Now before you start justifying my brake tapping or maybe rail against my decision not to give the guy the finger, I want you to pause. Perhaps you think I should have done more and you are considering all the things you like to do. Like getting out to make sure he saw me. Or maybe walking up to his car to help him see me even more, maybe tapping on his window?


Wait.


Maybe you are reading this and railing against my behavior. You may think that it's foolish and reckless to tap my breaks or gesture wildly. You may think it's crazy to get out of the vehicle.
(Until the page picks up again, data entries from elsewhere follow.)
(* ===== verification/CString.v ===== *)
(** * C strings and character buffers

    A [char *] is modelled by the bytes readable from it up to the end of the
    object it points into ([list Z], each byte as its unsigned value), or by a
    buffer together with an offset when the code moves the pointer both ways.
    Every access outside the object is [Fault OutOfBounds].  The scanning
    loops of the repository are structural recursions on these bytes, so they
    need no fuel.  [c_str] reads the NUL-terminated string at a pointer; the
    lemmas of the file describe each routine by the string [c_str] finds. *)

From S2P Require Import Prelude.
From stdpp Require Import strings.

Open Scope Z_scope.

(** ** Bytes *)

(** The bytes of a string literal. *)
Fixpoint bytes (s : string) : list Z :=
  match s with
  | EmptyString => []
  | String a s' => Z.of_N (Ascii.N_of_ascii a) :: bytes s'
  end.

(** The literal as a C object: its bytes and the terminating NUL. *)
Definition c_lit (s : string) : list Z := bytes s ++ [0].

Definition nonzero (s : list Z) : Prop := Forall (λ c, c ≠ 0) s.

#[export] Instance nonzero_dec s : Decision (nonzero s).
Proof. unfold nonzero. apply _. Defined.

(** ** Reading *)

(** [*(buf + p)] *)
Definition rd (buf : list Z) (p : nat) : outcome Z :=
  match buf !! p with Some c => Done c | None => Fault OutOfBounds end.

(** The string at a pointer: the bytes before the first NUL. *)
Fixpoint c_str (s : list Z) : outcome (list Z) :=
  match s with
  | [] => Fault OutOfBounds
  | c :: s' => if c =? 0 then Done [] else t ← c_str s'; mret (c :: t)
  end.

(** [len = 0; while ( *str) { str++; len++; }] *)
Fixpoint str_scan_len (s : list Z) : outcome nat :=
  match s with
  | [] => Fault OutOfBounds
  | c :: s' => if c =? 0 then Done O else n ← str_scan_len s'; mret (S n)
  end.

(** [while ( *p) { if ( *p == c) return p; p++; } return NULL;] started at
    offset [p], where the bytes [s] are readable. *)
Fixpoint str_scan_chr (s : list Z) (c : Z) (p : nat) : outcome (option nat) :=
  match s with
  | [] => Fault OutOfBounds
  | x :: s' => if x =? 0 then Done None
               else if x =? c then Done (Some p) else str_scan_chr s' c (S p)
  end.

(** [while (f( *p )) p++;] *)
Fixpoint skip_fwd (f : Z → bool) (s : list Z) (p : nat) : outcome nat :=
  match s with
  | [] => Fault OutOfBounds
  | x :: s' => if f x then skip_fwd f s' (S p) else Done p
  end.

(** [while (f( *p )) p--;]: a pointer moved before the object faults when
    the loop condition reads it. *)
Fixpoint skip_back (f : Z → bool) (buf : list Z) (p : nat) : outcome nat :=
  c ← rd buf p;
  if f c then match p with O => Fault OutOfBounds | S p' => skip_back f buf p' end
  else Done p.

(** ** Block operations of the C library *)

(** The bytes [memcpy]/[fwrite] read: [len] is converted to [size_t], so a
    negative length is a huge one. *)
Definition mem_read (s : list Z) (len : Z) : outcome (list Z) :=
  if (0 <=? len) && (len <=? Z.of_nat (length s))
  then Done (take (Z.to_nat len) s) else Fault OutOfBounds.

(** Store bytes into an object. *)
Definition mem_write (buf : list Z) (p : nat) (s : list Z) : outcome (list Z) :=
  if (p + length s <=? length buf)%nat
  then Done (splice buf p s) else Fault OutOfBounds.

(** Sign of [memcmp] on blocks of equal length. *)
Fixpoint bytes_cmp (a b : list Z) : Z :=
  match a, b with
  | x :: a', y :: b' => if x =? y then bytes_cmp a' b' else if x <? y then -1 else 1
  | _, _ => 0
  end.

(** [memcmp(a, b, len)]: both blocks must be readable. *)
Definition memcmp (a b : list Z) (len : Z) : outcome Z :=
  x ← mem_read a len; y ← mem_read b len; mret (bytes_cmp x y).

(** The bytes [snprintf(p, n, "%s", src)] stores, terminator included: the
    size [n] is converted to [size_t]. *)
Definition snprintf_s (n : Z) (src : list Z) : outcome (list Z) :=
  s ← c_str src;
  mret (if n =? 0 then []
        else if n <? 0 then s ++ [0]
        else take (Z.to_nat (n - 1)) s ++ [0]).

(** ** Reference functions *)

(** Position of the first occurrence of a byte. *)
Fixpoint index_of (c : Z) (s : list Z) : option nat :=
  match s with
  | [] => None
  | x :: s' => if x =? c then Some O else S <$> index_of c s'
  end.

(** The longest prefix satisfying [f] has this length. *)
Fixpoint span_len (f : Z → bool) (s : list Z) : nat :=
  match s with
  | [] => O
  | x :: s' => if f x then S (span_len f s') else O
  end.

(** ** Lemmas *)

Lemma c_str_app s r : nonzero s → c_str (s ++ 0 :: r) = Done s.
Proof.
  induction 1 as [|c s Hc Hs IH]; [done|]. cbn [app c_str].
  rewrite (proj2 (Z.eqb_neq c 0) Hc), IH. done.
Qed.

Lemma c_str_inv b s :
  c_str b = Done s → ∃ r, b = s ++ 0 :: r ∧ nonzero s.
Proof.
  revert s; induction b as [|c b IH]; intros s H; cbn in H; [done|].
  destruct (Z.eqb_spec c 0) as [->|Hc].
  - injection H as <-. exists b. split; [done|constructor].
  - apply bind_inv in H as (t & Ht & H). injection H as <-.
    destruct (IH _ Ht) as (r & -> & Hnz). exists r.
    split; [done|]. by constructor.
Qed.

Lemma c_str_nonzero b s : c_str b = Done s → nonzero s.
Proof. intros H. by apply c_str_inv in H as (r & _ & ?). Qed.

Lemma c_str_length b s : c_str b = Done s → (length s < length b)%nat.
Proof.
  intros H. apply c_str_inv in H as (r & -> & _).
  rewrite length_app. cbn. lia.
Qed.

Lemma c_str_lookup b s i :
  c_str b = Done s → (i < length s)%nat → b !! i = s !! i.
Proof.
  intros H Hi. apply c_str_inv in H as (r & -> & _). by apply lookup_app_l.
Qed.

Lemma c_str_nul b s : c_str b = Done s → b !! length s = Some 0.
Proof.
  intros H. apply c_str_inv in H as (r & -> & _). by apply list_lookup_middle.
Qed.

Lemma c_str_drop b s i :
  c_str b = Done s → (i ≤ length s)%nat → c_str (drop i b) = Done (drop i s).
Proof.
  intros H Hi. apply c_str_inv in H as (r & -> & Hnz).
  rewrite drop_app_le by done. apply c_str_app. by apply Forall_drop.
Qed.

Lemma c_str_lit s : nonzero (bytes s) → c_str (c_lit s) = Done (bytes s).
Proof. apply c_str_app. Qed.

Lemma str_scan_len_spec b s : c_str b = Done s → str_scan_len b = Done (length s).
Proof.
  intros H. apply c_str_inv in H as (r & -> & Hnz).
  induction Hnz as [|c s Hc Hs IH]; [done|]. cbn [app str_scan_len].
  rewrite (proj2 (Z.eqb_neq c 0) Hc), IH. done.
Qed.

Lemma str_scan_chr_spec b s c p :
  c_str b = Done s →
  str_scan_chr b c p = Done ((λ i, p + i)%nat <$> index_of c s).
Proof.
  intros H. apply c_str_inv in H as (r & -> & Hnz). revert p.
  induction Hnz as [|x s Hx Hs IH]; intros p; [done|].
  cbn [app str_scan_chr index_of]. rewrite (proj2 (Z.eqb_neq x 0) Hx).
  destruct (x =? c); cbn; [f_equal; f_equal; lia|].
  rewrite IH. destruct (index_of c s); cbn; do 2 f_equal; lia.
Qed.

Lemma skip_fwd_spec f b s p :
  c_str b = Done s → f 0 = false →
  skip_fwd f b p = Done (p + span_len f s)%nat.
Proof.
  intros H H0. apply c_str_inv in H as (r & -> & Hnz). clear Hnz. revert p.
  induction s as [|x s IH]; intros p; cbn.
  - rewrite H0. f_equal. lia.
  - destruct (f x); [rewrite IH|]; f_equal; lia.
Qed.

Lemma index_of_Some c s i :
  index_of c s = Some i ↔ s !! i = Some c ∧ ∀ j, (j < i)%nat → s !! j ≠ Some c.
Proof.
  revert i; induction s as [|x s IH]; intros i; cbn.
  { split; [done|]. intros [H _]. done. }
  destruct (Z.eqb_spec x c) as [->|Hx].
  - split.
    + intros [= <-]. split; [done|]. intros j Hj. lia.
    + intros [H1 H2]. destruct i as [|i]; [done|].
      exfalso. apply (H2 O); [lia|done].
  - rewrite fmap_Some. split.
    + intros (k & Hk & ->). apply IH in Hk as [H1 H2].
      split; [done|]. intros [|j] Hj; cbn; [congruence|].
      apply H2. lia.
    + intros [H1 H2]. destruct i as [|i]; cbn in H1; [congruence|].
      exists i. split; [|done]. apply IH. split; [done|].
      intros j Hj. apply (H2 (S j)). lia.
Qed.

Lemma index_of_None c s : index_of c s = None ↔ c ∉ s.
Proof.
  induction s as [|x s IH]; cbn.
  { split; [intros _; apply not_elem_of_nil|done]. }
  destruct (Z.eqb_spec x c) as [->|Hx].
  - split; [done|]. intros H. exfalso. apply H. constructor.
  - rewrite fmap_None, IH, not_elem_of_cons. naive_solver.
Qed.

Lemma index_of_lt c s i : index_of c s = Some i → (i < length s)%nat.
Proof. intros [H _]%index_of_Some. by eapply lookup_lt_Some. Qed.

Lemma index_of_app_l c s t i :
  index_of c s = Some i → index_of c (s ++ t) = Some i.
Proof.
  intros H. pose proof (index_of_lt _ _ _ H).
  apply index_of_Some in H as [H1 H2]. apply index_of_Some.
  split; [by rewrite lookup_app_l|].
  intros j Hj. rewrite lookup_app_l by lia. by apply H2.
Qed.

Lemma index_of_app_r c s t :
  c ∉ s → index_of c (s ++ t) = (λ i, length s + i)%nat <$> index_of c t.
Proof.
  induction s as [|x s IH]; intros Hc; cbn.
  { by destruct (index_of c t). }
  apply not_elem_of_cons in Hc as [Hx Hc].
  rewrite (proj2 (Z.eqb_neq x c)) by congruence.
  rewrite (IH Hc). by destruct (index_of c t).
Qed.

Lemma index_of_fresh c s t : c ∉ s → index_of c (s ++ c :: t) = Some (length s).
Proof.
  intros H. rewrite index_of_app_r by done. cbn.
  rewrite Z.eqb_refl. cbn. f_equal. lia.
Qed.

Lemma span_len_le f s : (span_len f s ≤ length s)%nat.
Proof. induction s as [|x s IH]; cbn; [lia|]. destruct (f x); lia. Qed.

Lemma span_len_app f s t :
  Forall (λ c, f c = true) s → span_len f (s ++ t) = (length s + span_len f t)%nat.
Proof.
  induction 1 as [|x s Hx Hs IH]; [done|]. cbn. rewrite Hx, IH. lia.
Qed.

Lemma span_len_stop f s c t :
  Forall (λ c, f c = true) s → f c = false → span_len f (s ++ c :: t) = length s.
Proof. intros Hs Hc. rewrite span_len_app by done. cbn. rewrite Hc. lia. Qed.

Lemma span_len_lookup f s i :
  (i < span_len f s)%nat → ∃ c, s !! i = Some c ∧ f c = true.
Proof.
  revert i; induction s as [|x s IH]; intros i Hi; cbn in Hi; [lia|].
  destruct (f x) eqn:Hx; [|lia]. destruct i as [|i]; [by exists x|].
  cbn. apply IH. lia.
Qed.

Lemma span_len_end f s c :
  s !! span_len f s = Some c → f c = false.
Proof.
  induction s as [|x s IH]; cbn; [done|].
  destruct (f x) eqn:Hx; cbn; [done|congruence].
Qed.

Lemma rd_ok b p c : b !! p = Some c → rd b p = Done c.
Proof. unfold rd. by intros ->. Qed.

(** The byte at a place that is there. *)
Definition byte_at (p : list Z) (i : nat) : Z := default 0 (p !! i).
Lemma rd_byte p i : (i < length p)%nat → rd p i = Done (byte_at p i).
Proof.
  intros H. apply lookup_lt_is_Some_2 in H as [x Hx]. unfold byte_at. rewrite Hx. by apply rd_ok.
Qed.

(** Scanning backwards over a run of [f]-bytes stops at the byte before it. *)
Lemma skip_back_spec f b p q c :
  (p ≤ q)%nat → b !! p = Some c → f c = false →
  (∀ i, (p < i ≤ q)%nat → ∃ d, b !! i = Some d ∧ f d = true) →
  skip_back f b q = Done p.
Proof.
  intros Hpq Hp Hc. induction Hpq as [|q Hpq IH]; intros Hrun.
  - destruct p as [|p]; cbn [skip_back]; rewrite (rd_ok _ _ _ Hp);
      cbn; by rewrite Hc.
  - cbn [skip_back]. destruct (Hrun (S q)) as (d & Hd & Hfd); [lia|].
    rewrite (rd_ok _ _ _ Hd). cbn. rewrite Hfd. apply IH.
    intros i Hi. apply Hrun. lia.
Qed.

Lemma mem_read_ok s len :
  (0 <= len <= Z.of_nat (length s)) → mem_read s len = Done (take (Z.to_nat len) s).
Proof. intros H. unfold mem_read. bool_lia. done. Qed.

Lemma mem_read_inv s len t :
  mem_read s len = Done t →
  t = take (Z.to_nat len) s ∧ (0 <= len <= Z.of_nat (length s)).
Proof.
  unfold mem_read. destruct (_ && _) eqn:E; [|done]. intros [= <-].
  bool_to_prop. done.
Qed.

Lemma mem_write_ok b p s :
  (p + length s ≤ length b)%nat → mem_write b p s = Done (splice b p s).
Proof. intros H. unfold mem_write. bool_lia. done. Qed.

Lemma mem_write_inv b p s b' :
  mem_write b p s = Done b' →
  b' = splice b p s ∧ (p + length s ≤ length b)%nat.
Proof.
  unfold mem_write. destruct (_ <=? _)%nat eqn:E; [|done]. intros [= <-].
  bool_to_prop. done.
Qed.

Lemma bytes_cmp_eq a b : length a = length b → bytes_cmp a b = 0 ↔ a = b.
Proof.
  revert b; induction a as [|x a IH]; intros [|y b] H; try done.
  injection H as H. cbn. destruct (Z.eqb_spec x y) as [->|Hxy].
  - rewrite (IH _ H). split; congruence.
  - split; [|congruence]. by destruct (x <? y).
Qed.

Lemma memcmp_spec a b n :
  (0 <= n <= Z.of_nat (length a)) → (n <= Z.of_nat (length b)) →
  memcmp a b n = Done (bytes_cmp (take (Z.to_nat n) a) (take (Z.to_nat n) b)).
Proof.
  intros Ha Hb. unfold memcmp.
  rewrite (mem_read_ok a n) by lia. cbn. rewrite (mem_read_ok b n) by lia. done.
Qed.

(** Comparing the whole strings at two pointers. *)
Lemma memcmp_strings a s b t :
  c_str a = Done s → c_str b = Done t → length s = length t →
  ∃ r, memcmp a b (Z.of_nat (length t)) = Done r ∧ (r = 0 ↔ s = t).
Proof.
  intros Ha Hb Hl. pose proof (c_str_length _ _ Ha). pose proof (c_str_length _ _ Hb).
  rewrite memcmp_spec by lia. eexists. split; [done|].
  apply c_str_inv in Ha as (ra & -> & _), Hb as (rb & -> & _).
  rewrite !take_app_length' by lia. by apply bytes_cmp_eq.
Qed.

Lemma snprintf_s_full s n b :
  c_str b = Done s → n = Z.of_nat (length s) + 1 → snprintf_s n b = Done (s ++ [0]).
Proof.
  intros H ->. unfold snprintf_s. rewrite H. cbn. bool_lia.
  replace (Z.to_nat _) with (length s) by lia. by rewrite take_ge by lia.
Qed.

(** After a string is written with its terminator it is what is read back. *)
Lemma c_str_splice b p s :
  nonzero s → (p + length s < length b)%nat →
  c_str (drop p (splice b p (s ++ [0]))) = Done s.
Proof.
  intros Hnz Hl. rewrite drop_splice by lia.
  rewrite <- app_assoc. cbn. by apply c_str_app.
Qed.

#[export] Hint Resolve c_str_nonzero : cprog.

(** Replace string literals by their bytes. *)
Ltac lit :=
  unfold c_lit;
  repeat match goal with
  | |- context [bytes ?s] =>
      let b := eval vm_compute in (bytes s) in change (bytes s) with b
  end.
If you are, try to suspend judgment for a moment.


Looking at the situation objectively, from another car in traffic, I can see how I look. I appear angry like the world has done me wrong like I don't care about the people around me. One moment all is well as I listen to the radio, sing along and consider my day. The next moment, my face is flushed, my amygdala is hijacked, I could out-bite an alligator, and I look like a jerk.



I look like the guy in my rearview mirror.
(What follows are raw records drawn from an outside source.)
(** ** Arrays of linked cells

    Version 2 of the library links the cells of static arrays.  [LinkedNode]
    is what a cell type offers (its two links and the zeroed cell); the
    section shows, for any such type, what clearing a list of cells, taking
    one out of its list and appending one do to the array. *)

Class LinkedNode (N : Type) := {
  ln_pre : N → option nat;
  ln_last : N → option nat;
  ln_set_pre : option nat → N → N;
  ln_set_last : option nat → N → N;
  ln_zero : N;
  ln_pre_set_pre v n : ln_pre (ln_set_pre v n) = v;
  ln_pre_set_last v n : ln_pre (ln_set_last v n) = ln_pre n;
  ln_last_set_pre v n : ln_last (ln_set_pre v n) = ln_last n;
  ln_last_set_last v n : ln_last (ln_set_last v n) = v;
}.

(** ** Assignments to array cells *)

(** Assignments to one cell in sequence are one assignment. *)
Lemma alter_twice {A} (f g : A → A) (l : list A) i :
  alter f i (alter g i l) = alter (λ n, f (g n)) i l.
Proof.
  apply list_eq. intros j. destruct (decide (i = j)) as [<-|].
  - rewrite !list_lookup_alter_eq. by destruct (l !! i).
  - by rewrite !list_lookup_alter_ne.
Qed.

Lemma alter_at {A} (f g : A → A) (l : list A) i n :
  l !! i = Some n → f n = g n → alter f i l = alter g i l.
Proof.
  intros Hn Hf. apply list_eq. intros j. destruct (decide (i = j)) as [<-|].
  - rewrite !list_lookup_alter_eq, Hn. cbn. by rewrite Hf.
  - by rewrite !list_lookup_alter_ne.
Qed.

Lemma alter_same {A} (f : A → A) (l : list A) i n :
  l !! i = Some n → f n = n → alter f i l = l.
Proof.
  intros Hn Hf. rewrite (alter_at f id l i n Hn Hf).
  apply list_eq. intros j. destruct (decide (i = j)) as [<-|].
  - rewrite list_lookup_alter_eq. by destruct (l !! i).
  - by rewrite list_lookup_alter_ne.
Qed.

Lemma alter_data {A B} (d : A → B) f (l : list A) i j :
  (∀ n, d (f n) = d n) → d <$> alter f i l !! j = d <$> l !! j.
Proof.
  intros Hd. destruct (decide (i = j)) as [<-|].
  - rewrite list_lookup_alter_eq. destruct (l !! i); cbn; [by rewrite Hd|done].
  - by rewrite list_lookup_alter_ne.
Qed.

Lemma alter_set {A} (z : A) (l : list A) i :
  i < length l → alter (λ _, z) i l !! i = Some z.
Proof. intros [n Hn]%lookup_lt_is_Some. by rewrite list_lookup_alter_eq, Hn. Qed.

Lemma ids_middle {E} (f : E → nat) l1 e l2 :
  NoDup (f <$> l1 ++ e :: l2) →
  f e ∉ f <$> l1 ∧ f e ∉ f <$> l2 ∧ (∀ i, i ∈ f <$> l1 → i ∉ f <$> l2).
Proof.
  rewrite fmap_app, fmap_cons. intros (_ & Hd & Hn2)%NoDup_app.
  apply NoDup_cons in Hn2 as [? _]. set_solver.
Qed.

Lemma nodup_middle i1 (i : nat) i2 :
  NoDup (i1 ++ i :: i2) → i ∉ i1 ∧ i ∉ i2 ∧ (∀ j, j ∈ i1 → j ∉ i2).
Proof.
  intros H. pose proof (ids_middle id i1 i i2) as Hm. rewrite !list_fmap_id in Hm.
  exact (Hm H).
Qed.

(** ** Clearing cells *)

Definition zap {N} (z : N) (ids : list nat) (arr : list N) : list N :=
  foldl (λ l i, alter (λ _, z) i l) arr ids.

Lemma zap_length {N} (z : N) ids arr : length (zap z ids arr) = length arr.
Proof.
  revert arr; induction ids as [|i ids IH]; intros arr; [done|].
  cbn. unfold zap in IH. rewrite IH. apply length_alter.
Qed.

Lemma zap_out {N} (z : N) ids arr j : j ∉ ids → zap z ids arr !! j = arr !! j.
Proof.
  revert arr; induction ids as [|i ids IH]; intros arr Hj; [done|].
  cbn. unfold zap in IH. rewrite IH by set_solver. apply list_lookup_alter_ne. set_solver.
Qed.

Lemma zap_in {N} (z : N) ids arr j n : j ∈ ids → zap z ids arr !! j = Some n → n = z.
Proof.
  revert arr; induction ids as [|i ids IH]; intros arr Hj Hn; [set_solver|].
  cbn in Hn. destruct (decide (j ∈ ids)) as [Hin|Hin]; [by eapply IH|].
  assert (j = i) as -> by set_solver.
  pose proof (zap_out z ids (alter (λ _, z) i arr) i Hin) as H. unfold zap in H.
  rewrite H, list_lookup_alter_eq in Hn. by destruct (arr !! i); simplify_eq/=.
Qed.

Lemma zap_app {N} (z : N) ids1 ids2 arr :
  zap z (ids1 ++ ids2) arr = zap z ids2 (zap z ids1 arr).
Proof. apply foldl_app. Qed.

(** ** Lists of cells *)

Section cells.
Context {C : Type} `{!LinkedNode C}.
Implicit Types arr : list C.

Definition cell_links arr : nat → option links :=
  links_of ln_pre ln_last (λ i, arr !! i).

Lemma cell_links_alter_data f arr i j :
  (∀ n, ln_pre (f n) = ln_pre n) → (∀ n, ln_last (f n) = ln_last n) →
  cell_links (alter f i arr) j = cell_links arr j.
Proof.
  intros Hp Hl. apply (alter_data (λ n, (ln_pre n, ln_last n))).
  intros n. by rewrite Hp, Hl.
Qed.

Lemma cell_at arr prev h j1 j j2 :
  dseg (cell_links arr) prev h (j1 ++ j :: j2) None → ∃ n, arr !! j = Some n ∧
  ln_pre n = last_or prev j1 ∧ ln_last n = head_or j2 None.
Proof.
  intros Hd. apply dseg_middle in Hd. apply fmap_Some in Hd as (n & Hn & [= -> ->]). eauto.
Qed.

Lemma cell_valid arr prev h ids j :
  dseg (cell_links arr) prev h ids None → j ∈ ids → j < length arr.
Proof.
  intros Hd (l1 & l2 & ->)%list_elem_of_split.
  destruct (cell_at _ _ _ _ _ _ Hd) as (n & Hn & _). by eapply lookup_lt_Some.
Qed.

(** *** Taking a cell out of its list *)

Definition unlinked arr (i1 : list nat) (i : nat) (i2 : list nat) : list C :=
  let lk := match last i1 with
          | Some p => alter (ln_set_last (head_or i2 None)) p arr
          | None => arr
          end in
  let lk := match head i2 with
          | Some q => alter (ln_set_pre (last_or None i1)) q lk
          | None => lk
          end in
  alter (λ _, ln_zero) i lk.

Lemma unlinked_length arr i1 i i2 : length (unlinked arr i1 i i2) = length arr.
Proof.
  unfold unlinked. rewrite length_alter.
  destruct (last _), (head _); by rewrite ?length_alter.
Qed.

Lemma unlinked_lookup arr i1 i i2 j :
  j ∉ i1 ++ i :: i2 → unlinked arr i1 i i2 !! j = arr !! j.
Proof.
  intros Hj. unfold unlinked. rewrite list_lookup_alter_ne by set_solver.
  destruct (last i1) as [p|] eqn:Ep, (head i2) as [q|] eqn:Eq;
  repeat rewrite list_lookup_alter_ne; try done;
  try (apply last_Some in Ep as [? ->]); try (apply head_Some in Eq as [? ->]);
  set_solver.
Qed.

Lemma unlinked_self arr i1 i i2 :
  i < length arr → unlinked arr i1 i i2 !! i = Some ln_zero.
Proof.
  intros Hi. unfold unlinked. apply alter_set.
  destruct (last _), (head _); by rewrite ?length_alter.
Qed.

(** The other cells keep what is not a link. *)
Lemma unlinked_data {D} (d : C → D) arr i1 i i2 j :
  (∀ v n, d (ln_set_pre v n) = d n) → (∀ v n, d (ln_set_last v n) = d n) →
  j ≠ i → d <$> unlinked arr i1 i i2 !! j = d <$> arr !! j.
Proof.
  intros Hp Hl Hne. unfold unlinked. rewrite list_lookup_alter_ne by done.
  destruct (last i1), (head i2); by rewrite ?alter_data.
Qed.

Lemma unlinked_dlist arr h i1 i i2 :
  dlist (cell_links arr) h (i1 ++ i :: i2) → NoDup (i1 ++ i :: i2) →
  dlist (cell_links (unlinked arr i1 i i2)) (head_or (i1 ++ i2) None) (i1 ++ i2).
Proof.
  intros Hd Hnd. destruct (nodup_middle _ _ _ Hnd) as (Hi1 & Hi2 & H12).
  eapply (dlist_unlink (cell_links arr)); [exact Hd|exact Hnd|..];
  unfold cell_links, links_of.
  - intros p Hp. pose proof Hp as [l ->]%last_Some. unfold unlinked.
  rewrite Hp, list_lookup_alter_ne by set_solver.
  destruct (head i2) as [q|] eqn:Eq.
  + apply head_Some in Eq as [i2' ->]. rewrite list_lookup_alter_ne by set_solver.
    rewrite list_lookup_alter_eq. destruct (arr !! p); [|done]. cbn.
    by rewrite ln_pre_set_last, ln_last_set_last.
  + rewrite list_lookup_alter_eq. destruct (arr !! p); [|done]. cbn.
    rewrite ln_pre_set_last, ln_last_set_last. by destruct i2.
  - intros q Hq. pose proof Hq as [l ->]%head_Some. unfold unlinked.
  rewrite Hq, list_lookup_alter_ne by set_solver.
  rewrite list_lookup_alter_eq.
  destruct (last i1) as [p|] eqn:Ep.
  + apply last_Some in Ep as [i1' ->]. rewrite list_lookup_alter_ne by set_solver.
    destruct (arr !! q); [|done]. cbn. by rewrite ln_pre_set_pre, ln_last_set_pre.
  + destruct (arr !! q); [|done]. cbn. by rewrite ln_pre_set_pre, ln_last_set_pre.
  - intros j Hj Hp Hq. unfold unlinked. rewrite list_lookup_alter_ne by set_solver.
  destruct (last i1) as [p|], (head i2) as [q|];
    repeat rewrite list_lookup_alter_ne by congruence; done.
Qed.

(** *** Appending a cell *)

(** [end->last = j; j->pre = end;] for a clean cell [j]. *)
Definition linked arr (ids : list nat) (j : nat) : list C :=
  match last ids with
  | Some e => alter (ln_set_pre (Some e)) j (alter (ln_set_last (Some j)) e arr)
  | None => arr
  end.

Lemma linked_length arr ids j : length (linked arr ids j) = length arr.
Proof. unfold linked. destruct (last ids); by rewrite ?length_alter. Qed.

Lemma linked_lookup arr ids j i :
  i ∉ ids → i ≠ j → linked arr ids j !! i = arr !! i.
Proof.
  intros Hi Hne. unfold linked. destruct (last ids) as [e|] eqn:Ee; [|done].
  apply last_Some in Ee as [l ->].
  rewrite !list_lookup_alter_ne by set_solver. done.
Qed.

Lemma linked_data {D} (d : C → D) arr ids j i :
  (∀ v n, d (ln_set_pre v n) = d n) → (∀ v n, d (ln_set_last v n) = d n) →
  d <$> linked arr ids j !! i = d <$> arr !! i.
Proof. intros Hp Hl. unfold linked. destruct (last ids); by rewrite ?alter_data. Qed.

Lemma linked_dlist arr h ids j m :
  dlist (cell_links arr) h ids → NoDup ids → j ∉ ids →
  arr !! j = Some m → ln_pre m = None → ln_last m = None →
  dlist (cell_links (linked arr ids j)) (head_or ids (Some j)) (ids ++ [j]).
Proof.
  intros Hd Hnd Hj Hm Hpre Hlast. unfold linked.
  destruct ids as [|e ids _] using rev_ind.
  - cbn. split; [done|]. exists None. split; [|done].
  unfold cell_links, links_of. by rewrite Hm; cbn; rewrite Hpre, Hlast.
  - pose proof (dseg_head _ _ _ _ _ Hd) as Hh. rewrite last_snoc.
  destruct (cell_at _ _ _ ids e [] Hd) as (n & Hn & Hnp & Hnl).
  assert (e ≠ j) by set_solver.
  rewrite <- app_assoc, head_or_app in *. cbn in Hh |- *.
  replace (head_or ids (Some e)) with h by (by rewrite Hh).
  eapply (dlist_append (cell_links arr)); [exact Hd|..]; unfold cell_links, links_of.
  + rewrite list_lookup_alter_ne, list_lookup_alter_eq, Hn by done. cbn.
    by rewrite ln_pre_set_last, ln_last_set_last, Hnp.
  + rewrite list_lookup_alter_eq, list_lookup_alter_ne, Hm by done. cbn.
    by rewrite ln_pre_set_pre, ln_last_set_pre, Hlast.
  + intros i Hi. rewrite list_lookup_alter_ne by set_solver.
    rewrite list_lookup_alter_ne; [done|].
    apply NoDup_app in Hnd as (_ & Hnd & _). intros <-. apply (Hnd e Hi). set_solver.
Qed.
End cells.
Is this who I am? Am I really a jerk? Do I really care little for those around me? In the moment of interaction, it is true. Those things are true of my behavior. What about the rearview mirror guy? Is that who he really is? I know he is someone's son. He may be a dad, brother, husband, co-worker, and friend. There is so much more to who I am, and there is so much more to who he is.


The pictures we have of people are at a time and place. They don't tell about the entire journey.


Frodo Baggins at the beginning of his journey

If you are familiar with the journey of Frodo Baggins, this will make a lot of sense. What he looked like at the beginning of his journey is far different than what he looked like in Mordor. Just the pictures would invite us to fill in the blanks about who he is and what he is like. You will come up with VERY different stories based on what you see. However, they are the same character in different parts of his arduous journey. The tale he lived changed him significantly. If you aren't familiar with the story, I can't help you, and I pray for your soul.

Frodo at the end of his journey, twisted and deceived.

We aren't all that different from Frodo. Our journeys change us. The picture someone has of us in the car, at the parent-teacher conference, the time we met at a party or even on stage isn't necessarily who we are at now.

I'm frequently in front of people. Whether it is on stage, in a small group, or teaching a workshop, what they see, and how they interpret me is something I can't control. But all they are getting is a glimpse, maybe an hour or so of my life. During this peak, I'm typically "on." I'm fueled by coffee. My clothes are on point, and my brain is engaged. They don't see me when my eyes are swollen shut, stumbling over doggy chew toys (thank God it isn't Legos any more), making my way to the bathroom at three a.m. Same guy, very different pictures.



You get my point. Unless we are with someone every day, all day, it is impossible to see the entire picture of who they are. Even then, you wouldn't get a complete picture because our motives aren't always revealed in our actions. Our work, school, or church relationships don't tell the whole story. There is more behind the scenes.


On a good day, I can believe the guy driving this morning had a great motive. Maybe he was racing to get his child to the hospital. On a good day, he had an emergency that I would happily assist him.


My experience of him doesn't tell the entire story, and until I have a chance to know him, it might be helpful for me to put on the brakes and not be so quick to react. There is a much bigger story unfolding, his and mine, and a knee jerk reaction is only a part.


Whose story have you encountered recently? What role did you play?